Ian Goldin shares this concern, warning listeners about what he calls the "two Achilles heels of globalization": growing inequality and the fragility that is inherent in a complex integrated system. He points out that those who do not experience the benefits of globalization, who feel like they've been left out in one way or another, can potentially become incredibly dangerous. In a world where what happens in one place very quickly affects everyone else — and where technologies are getting ever smaller and more powerful — a single angry individual with access to technological resources has the potential to do more damage than ever before. The question becomes then, how do we manage the systemic risk inherent in today's technology-infused globalized world? According to Goldin, our current governance structures are "fossilized" and ill-equipped to deal with these issues.

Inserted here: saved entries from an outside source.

(* ===== verification/InboxStore.v ===== *)
(** * The inbox statements of the store

    [StorageProcessor]'s inbox methods, statement by statement, and the inbox
    part of the purges and the quota queries.

    Source: crates/store/src/engine/mod.rs, "inbox" and "quota" sections. *)

From stdpp Require Import base list strings gmap.
From S2P Require Import Prelude Table Storage EngineSchema EngineNext.

Local Open Scope Z_scope.

Section InboxStore.
Context {B : Type}.

(** [UPDATE engine_inbox SET f WHERE p], returning [rows_affected()]. *)
Definition inbox_update (p : EngineInboxEvent → bool)
    (f : EngineInboxEvent → EngineInboxEvent) : ST (Db B) Z :=
  stmt (λ d, (count_where p (engine_inbox d), d <| engine_inbox ::= update_where p f |>)).

Definition inbox_delete (p : EngineInboxEvent → bool) : ST (Db B) Z :=
  stmt (λ d, (count_where p (engine_inbox d), d <| engine_inbox ::= delete_where p |>)).

Definition has_event_id (event_id : string) (r : EngineInboxEvent) : bool :=
  bool_decide (ib_event_id r = event_id).

Definition in_inbox_state (s : EngineInboxState) (r : EngineInboxEvent) : bool :=
  bool_decide (ib_state r = s).

(** The row [insert_engine_inbox_event] inserts. *)
Definition new_inbox_row (event : NewEngineInboxEvent) (seq now : Z) : EngineInboxEvent :=
  let '(ack_peer, ack_delivery_id) :=
    match ni_ack event with
    | Some ack => (Some (at_peer ack), Some (at_delivery_id ack))
    | None => (None, None)
    end in
  {| ib_seq := seq;
     ib_event_id := ni_event_id event;
     ib_aggregate_kind := ni_aggregate_kind event;
     ib_aggregate_id := ni_aggregate_id event;
     ib_shard_key := engine_shard_key (ni_aggregate_kind event) (ni_aggregate_id event);
     ib_kind := ni_kind event;
     ib_source := ni_source event;
     ib_author := ni_author event;
     ib_admission_class := ni_admission_class event;
     ib_payload := Some (ni_payload event);
     ib_payload_size := Z.of_nat (String.length (ni_payload event));
     ib_state := InboxPending;
     ib_attempts := 0;
     ib_next_at := now;
     ib_waiting_ref := None;
     ib_waiting_detail := None;
     ib_ack_peer := ack_peer;
     ib_ack_delivery_id := ack_delivery_id;
     ib_last_error := None;
     ib_created_at := now;
     ib_updated_at := now;
     ib_applied_at := None |}.

(** [UPDATE .. SET state = 'Pending', ..] of a duplicate's failed row. *)
Definition rearm_failed_row (now : Z) (r : EngineInboxEvent) : EngineInboxEvent :=
  r <| ib_state := InboxPending |> <| ib_next_at := now |> <| ib_waiting_ref := None |>
    <| ib_waiting_detail := None |> <| ib_last_error := None |> <| ib_updated_at := now |>.

Definition insert_engine_inbox_event (event : NewEngineInboxEvent) (now : Z) :
    ST (Db B) EngineInboxInsert :=
  inserted ← stmt (λ d,
    let seq := inbox_sequence d + 1 in
    match insert_or_ignore (has_event_id (ni_event_id event))
            (new_inbox_row event seq now) (engine_inbox d) with
    | (true, t) => (Some seq, d <| engine_inbox := t |> <| inbox_sequence := seq |>)
    | (false, _) => (None, d)
    end);
  match inserted with
  | Some seq => mret (InboxInserted seq)
  | None =>
      existing ← query (λ d, select_one (has_event_id (ni_event_id event)) (engine_inbox d));
      match existing with
      | None => st_fail ["no rows returned by a query that expected one"%string]
      | Some row =>
          let state := ib_state row in
          rearmed ←
            (if bool_decide (state = InboxFailed) then
               n ← inbox_update
                     (λ r, has_event_id (ni_event_id event) r && in_inbox_state InboxFailed r)
                     (rearm_failed_row now);
               mret (0 <? n)
             else mret false);
          let ack_again :=
            match state with
            | InboxApplied => true
            | InboxPending => bool_decide (is_Some (ib_waiting_ref row))
            | InboxFailed | InboxPoisoned => false
            end in
          mret (InboxDuplicate state ack_again rearmed)
      end
  end.

Definition find_engine_inbox_event (event_id : string) :
    ST (Db B) (option EngineInboxEvent) :=
  query (λ d, select_one (has_event_id event_id) (engine_inbox d)).

(** An unexpired poison of this aggregate's action
    ([SELECT 1 FROM engine_aggregate_poison p WHERE ..]). *)
Definition poison_blocks (kind id action : string) (now : Z) (poisons : list PoisonRow) : bool :=
  existsb (λ p,
    bool_decide (po_aggregate_kind (pr_poison p) = kind) &&
    bool_decide (po_aggregate_id (pr_poison p) = id) &&
    bool_decide (po_action (pr_poison p) = action) &&
    (now <? po_blocked_until (pr_poison p))) poisons.

(** The [WHERE] clause of [next_runnable_engine_inbox_event]. *)
Definition runnable (d : Db B) (shard_count shard now : Z) (e : EngineInboxEvent) : bool :=
  in_inbox_state InboxPending e && (ib_next_at e <=? now) &&
  (Z.rem (ib_shard_key e) shard_count =? shard) &&
  negb (poison_blocks (ib_aggregate_kind e) (ib_aggregate_id e) (ib_kind e) now
          (engine_aggregate_poison d)).

Definition seq_leb (a b : EngineInboxEvent) : bool := ib_seq a <=? ib_seq b.

Definition next_runnable_engine_inbox_event (shard_count shard now : Z) :
    ST (Db B) (option EngineInboxEvent) :=
  query (λ d, head (limit 1 (order_by seq_leb
    (select_where (runnable d shard_count shard now) (engine_inbox d))))).

(** [WHERE event_id = ? AND state = 'Pending'] of every mark. *)
Definition pending_event (event_id : string) (r : EngineInboxEvent) : bool :=
  has_event_id event_id r && in_inbox_state InboxPending r.

Definition mark_engine_inbox_applied (event_id : string) (now : Z) : ST (Db B) bool :=
  n ← inbox_update (pending_event event_id) (λ r,
    r <| ib_state := InboxApplied |> <| ib_payload := None |> <| ib_waiting_ref := None |>
      <| ib_waiting_detail := None |> <| ib_last_error := None |>
      <| ib_applied_at := Some now |> <| ib_updated_at := now |>);
  mret (0 <? n).

Definition mark_engine_inbox_waiting (event_id waiting_ref waiting_detail : string)
    (next_at now : Z) : ST (Db B) bool :=
  n ← inbox_update (pending_event event_id) (λ r,
    r <| ib_waiting_ref := Some waiting_ref |> <| ib_waiting_detail := Some waiting_detail |>
      <| ib_next_at := next_at |> <| ib_updated_at := now |>);
  mret (0 <? n).

Definition mark_engine_inbox_retry (event_id error : string) (next_at now : Z) :
    ST (Db B) bool :=
  n ← inbox_update (pending_event event_id) (λ r,
    r <| ib_attempts ::= Z.succ |> <| ib_next_at := next_at |>
      <| ib_last_error := Some error |> <| ib_waiting_ref := None |>
      <| ib_waiting_detail := None |> <| ib_updated_at := now |>);
  mret (0 <? n).

Definition mark_engine_inbox_failed (event_id reason : string) (now : Z) : ST (Db B) bool :=
  n ← inbox_update (pending_event event_id) (λ r,
    r <| ib_state := InboxFailed |> <| ib_attempts ::= Z.succ |>
      <| ib_last_error := Some reason |> <| ib_waiting_ref := None |>
      <| ib_waiting_detail := None |> <| ib_updated_at := now |>);
  mret (0 <? n).

Definition mark_engine_inbox_poisoned (event_id reason : string) (now : Z) : ST (Db B) bool :=
  n ← inbox_update (pending_event event_id) (λ r,
    r <| ib_state := InboxPoisoned |> <| ib_attempts ::= Z.succ |>
      <| ib_last_error := Some reason |> <| ib_waiting_ref := None |>
      <| ib_waiting_detail := None |> <| ib_updated_at := now |>);
  mret (0 <? n).

(** [WHERE state = 'Pending' AND waiting_ref = ? AND next_at > ?]. *)
Definition waits_on (waiting_ref : string) (now : Z) (r : EngineInboxEvent) : bool :=
  in_inbox_state InboxPending r && bool_decide (ib_waiting_ref r = Some waiting_ref) &&
  (now <? ib_next_at r).

Definition run_now (now : Z) (r : EngineInboxEvent) : EngineInboxEvent :=
  r <| ib_next_at := now |> <| ib_updated_at := now |>.

Fixpoint wake_engine_inbox_waiting (refs : list string) (now : Z) : ST (Db B) Z :=
  match refs with
  | [] => mret 0
  | waiting_ref :: refs' =>
      pending ← query (λ d, count_where (waits_on waiting_ref now) (engine_inbox d));
      woken ← (if pending =? 0 then mret 0
               else inbox_update (waits_on waiting_ref now) (run_now now));
      rest ← wake_engine_inbox_waiting refs' now;
      mret (woken + rest)
  end.

Definition parked (now : Z) (r : EngineInboxEvent) : bool :=
  in_inbox_state InboxPending r && bool_decide (is_Some (ib_waiting_ref r)) &&
  (now <? ib_next_at r).

Definition rearm_engine_inbox_waiting (now : Z) : ST (Db B) Z :=
  pending ← query (λ d, count_where (parked now) (engine_inbox d));
  if pending =? 0 then mret 0 else inbox_update (parked now) (run_now now).

Definition rearm_engine_inbox_pending (now : Z) : ST (Db B) Z :=
  inbox_update (λ r, in_inbox_state InboxPending r && (now <? ib_next_at r)) (run_now now).

Definition list_engine_inbox_events_for_aggregate (kind id : string) (n : Z) :
    ST (Db B) (list EngineInboxEvent) :=
  query (λ d, limit n (order_by (λ a b, seq_leb b a) (select_where (λ r,
    bool_decide (ib_aggregate_kind r = kind) && bool_decide (ib_aggregate_id r = id))
    (engine_inbox d)))).

(** The inbox statement of [purge_engine_terminal_rows]. *)
Definition purge_inbox_terminal (before : Z) : ST (Db B) Z :=
  inbox_delete (λ r,
    (in_inbox_state InboxApplied r || in_inbox_state InboxFailed r ||
     in_inbox_state InboxPoisoned r) && (ib_updated_at r <? before)).

Definition purge_rejected_network_inbox_rows (before : Z) : ST (Db B) Z :=
  inbox_delete (λ r,
    bool_decide (ib_source r = "network"%string) && in_inbox_state InboxFailed r &&
    (ib_updated_at r <? before)).

Definition updated_seq_leb (a b : EngineInboxEvent) : bool :=
  (ib_updated_at a <? ib_updated_at b) ||
  ((ib_updated_at a =? ib_updated_at b) && (ib_seq a <=? ib_seq b)).

(** Parked events, oldest park first. *)
Definition list_engine_inbox_waiting (n : Z) : ST (Db B) (list EngineWaitingEvent) :=
  query (λ d, omap (λ r, waiting_ref ← ib_waiting_ref r;
      mret (mkWaitingEvent (ib_event_id r) (ib_aggregate_kind r) (ib_aggregate_id r)
        (ib_kind r) waiting_ref (ib_waiting_detail r) (ib_next_at r) (ib_created_at r)
        (ib_updated_at r)))
    (limit n (order_by updated_seq_leb (select_where (λ r,
       in_inbox_state InboxPending r && bool_decide (is_Some (ib_waiting_ref r)))
       (engine_inbox d))))).

(** ** Quota queries *)

(** Network events that still hold a payload. *)
Definition charged (r : EngineInboxEvent) : bool :=
  bool_decide (ib_source r = "network"%string) &&
  (in_inbox_state InboxPending r || in_inbox_state InboxFailed r ||
   in_inbox_state InboxPoisoned r).

Definition sum_sizes (rows : list EngineInboxEvent) : Z :=
  foldr (λ r acc, ib_payload_size r + acc) 0 rows.

(** [SELECT admission_class, COUNT( * ), SUM(payload_size) .. GROUP BY admission_class]. *)
Definition group_by_class (rows : list EngineInboxEvent) : list (string * Z * Z) :=
  map (λ c, let rs := select_where (λ r, bool_decide (ib_admission_class r = c)) rows in
            (c, Z.of_nat (length rs), sum_sizes rs))
      (remove_dups (map ib_admission_class rows)).

Definition engine_inbox_class_totals : ST (Db B) (list InboxClassUsage) :=
  query (λ d, map (λ '(c, n, bytes), mkClassUsage c n bytes 0 0)
    (group_by_class (select_where charged (engine_inbox d)))).

Definition engine_inbox_peer_usage (author : string) : ST (Db B) (list InboxClassUsage) :=
  query (λ d, map (λ '(c, n, bytes), mkClassUsage c 0 0 n bytes)
    (group_by_class (select_where (λ r, charged r && bool_decide (ib_author r = author))
       (engine_inbox d)))).

(** ** Every inbox statement is a step of [engine_next] *)

(** A change of a live row that keeps its identity is a legal transition. *)
Ltac solve_inbox_next Hstate :=
  split; cbn;
  [reflexivity
  |by rewrite Hstate
  |first [by left|by right]
  |lia
  |intros [Hi1 Hi2 Hi3 Hi4 Hi5 Hi6 Hi7]; split; cbn; rewrite ?Hstate in *; try lia;
   naive_solver].

Lemma inbox_update_next p (f : EngineInboxEvent → EngineInboxEvent) s :
  (∀ r, p r = true → ib_state r = s) →
  (∀ r, ib_state r = s → inbox_next r (f r)) →
  guarantee engine_next (inbox_update p f).
Proof.
  intros Hp Hf. apply guarantee_stmt; [apply _|]. intros d. cbn.
  apply next_update_inbox. auto.
Qed.

Lemma pending_event_state id r : pending_event id r = true → ib_state r = InboxPending.
Proof. unfold pending_event, in_inbox_state. intros H. by brefl. Qed.

Lemma waits_on_state w now r : waits_on w now r = true → ib_state r = InboxPending.
Proof. unfold waits_on, in_inbox_state. intros H. by brefl. Qed.

Lemma parked_state now r : parked now r = true → ib_state r = InboxPending.
Proof. unfold parked, in_inbox_state. intros H. by brefl. Qed.

Lemma run_now_next now r : ib_state r = InboxPending → inbox_next r (run_now now r).
Proof. intros Hs. solve_inbox_next Hs. Qed.

Lemma mark_engine_inbox_applied_next id now :
  guarantee engine_next (mark_engine_inbox_applied id now).
Proof.
  unfold mark_engine_inbox_applied. guar.
  eapply inbox_update_next; [apply pending_event_state|]. intros r Hs. solve_inbox_next Hs.
Qed.

Lemma mark_engine_inbox_waiting_next id w detail next_at now :
  guarantee engine_next (mark_engine_inbox_waiting id w detail next_at now).
Proof.
  unfold mark_engine_inbox_waiting. guar.
  eapply inbox_update_next; [apply pending_event_state|]. intros r Hs. solve_inbox_next Hs.
Qed.

Lemma mark_engine_inbox_retry_next id err next_at now :
  guarantee engine_next (mark_engine_inbox_retry id err next_at now).
Proof.
  unfold mark_engine_inbox_retry. guar.
  eapply inbox_update_next; [apply pending_event_state|]. intros r Hs. solve_inbox_next Hs.
Qed.

Lemma mark_engine_inbox_failed_next id reason now :
  guarantee engine_next (mark_engine_inbox_failed id reason now).
Proof.
  unfold mark_engine_inbox_failed. guar.
  eapply inbox_update_next; [apply pending_event_state|]. intros r Hs. solve_inbox_next Hs.
Qed.

Lemma mark_engine_inbox_poisoned_next id reason now :
  guarantee engine_next (mark_engine_inbox_poisoned id reason now).
Proof.
  unfold mark_engine_inbox_poisoned. guar.
  eapply inbox_update_next; [apply pending_event_state|]. intros r Hs. solve_inbox_next Hs.
Qed.

Lemma wake_engine_inbox_waiting_next refs now :
  guarantee engine_next (wake_engine_inbox_waiting refs now).
Proof.
  induction refs as [|w refs IH]; cbn; guar.
  eapply inbox_update_next; [apply waits_on_state|apply run_now_next].
Qed.

Lemma rearm_engine_inbox_waiting_next now :
  guarantee engine_next (rearm_engine_inbox_waiting now).
Proof.
  unfold rearm_engine_inbox_waiting. guar.
  eapply inbox_update_next; [apply parked_state|apply run_now_next].
Qed.

Lemma rearm_engine_inbox_pending_next now :
  guarantee engine_next (rearm_engine_inbox_pending now).
Proof.
  eapply inbox_update_next; [|apply run_now_next].
  unfold in_inbox_state. intros r H. by brefl.
Qed.

Lemma new_inbox_row_ok event seq now : inbox_row_ok (new_inbox_row event seq now).
Proof.
  unfold new_inbox_row. destruct (ni_ack event); split; cbn; try done; try lia;
    naive_solver.
Qed.

Lemma insert_engine_inbox_event_next event now :
  guarantee engine_next (insert_engine_inbox_event event now).
Proof.
  unfold insert_engine_inbox_event. guar.
  - apply guarantee_stmt; [apply _|]. intros d. unfold insert_or_ignore.
    destruct (existsb _ _) eqn:E; cbn; [reflexivity|].
    eapply next_insert_inbox; [apply new_inbox_row_ok| | |exact E].
    + intros x. unfold new_inbox_row. by destruct (ni_ack event).
    + unfold new_inbox_row. by destruct (ni_ack event).
  - eapply inbox_update_next.
    + intros r H. unfold in_inbox_state in H. brefl. eassumption.
    + intros r Hs. unfold rearm_failed_row. solve_inbox_next Hs.
Qed.
End InboxStore.

#[export] Hint Resolve mark_engine_inbox_applied_next mark_engine_inbox_waiting_next
  mark_engine_inbox_retry_next mark_engine_inbox_failed_next
  mark_engine_inbox_poisoned_next wake_engine_inbox_waiting_next
  rearm_engine_inbox_waiting_next rearm_engine_inbox_pending_next
  insert_engine_inbox_event_next : guar.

Other critics of the notion that ICTs are inherently liberating point out that ICTs have been leveraged effectively by oppressive governments to solidify their own power and to manipulate, spy upon, and censor their citizens. Journalist and TED speaker Evgeny Morozov expresses scepticism about what he calls "iPod liberalism," or the belief that technology will necessarily lead to the fall of dictatorships and the emergence of democratic governments. Morozov uses the term "spinternet" to describe authoritarian governments' use of the Internet to provide their own "spin" on issues and events. Russia, China, and Iran, he argues, have all trained and paid bloggers to promote their ideological agendas in the online environment and/or or to attack people writing posts the government doesn't like in an effort to discredit them as spies or criminals who should not be trusted.

Morozov also points out that social networking sites like Facebook and Twitter are tools not only of revolutionaries but also of authoritarian governments who use them to gather open-source intelligence. "In the past," Morozov maintains, "it would take you weeks, if not months, to identify how Iranian activists connect to each other. Now you know how they connect to each other by looking at their Facebook page. KGB...used to torture in order to get this data." Instead of focusing primarily on bringing Internet access and devices to the people in countries ruled by authoritarian regimes, Morozov argues that we need to abandon our cyber-utopian assumptions and do more to actually empower intellectuals, dissidents, NGOs and other members of society, making sure that the "spinternet" does not prevent their voices from being heard.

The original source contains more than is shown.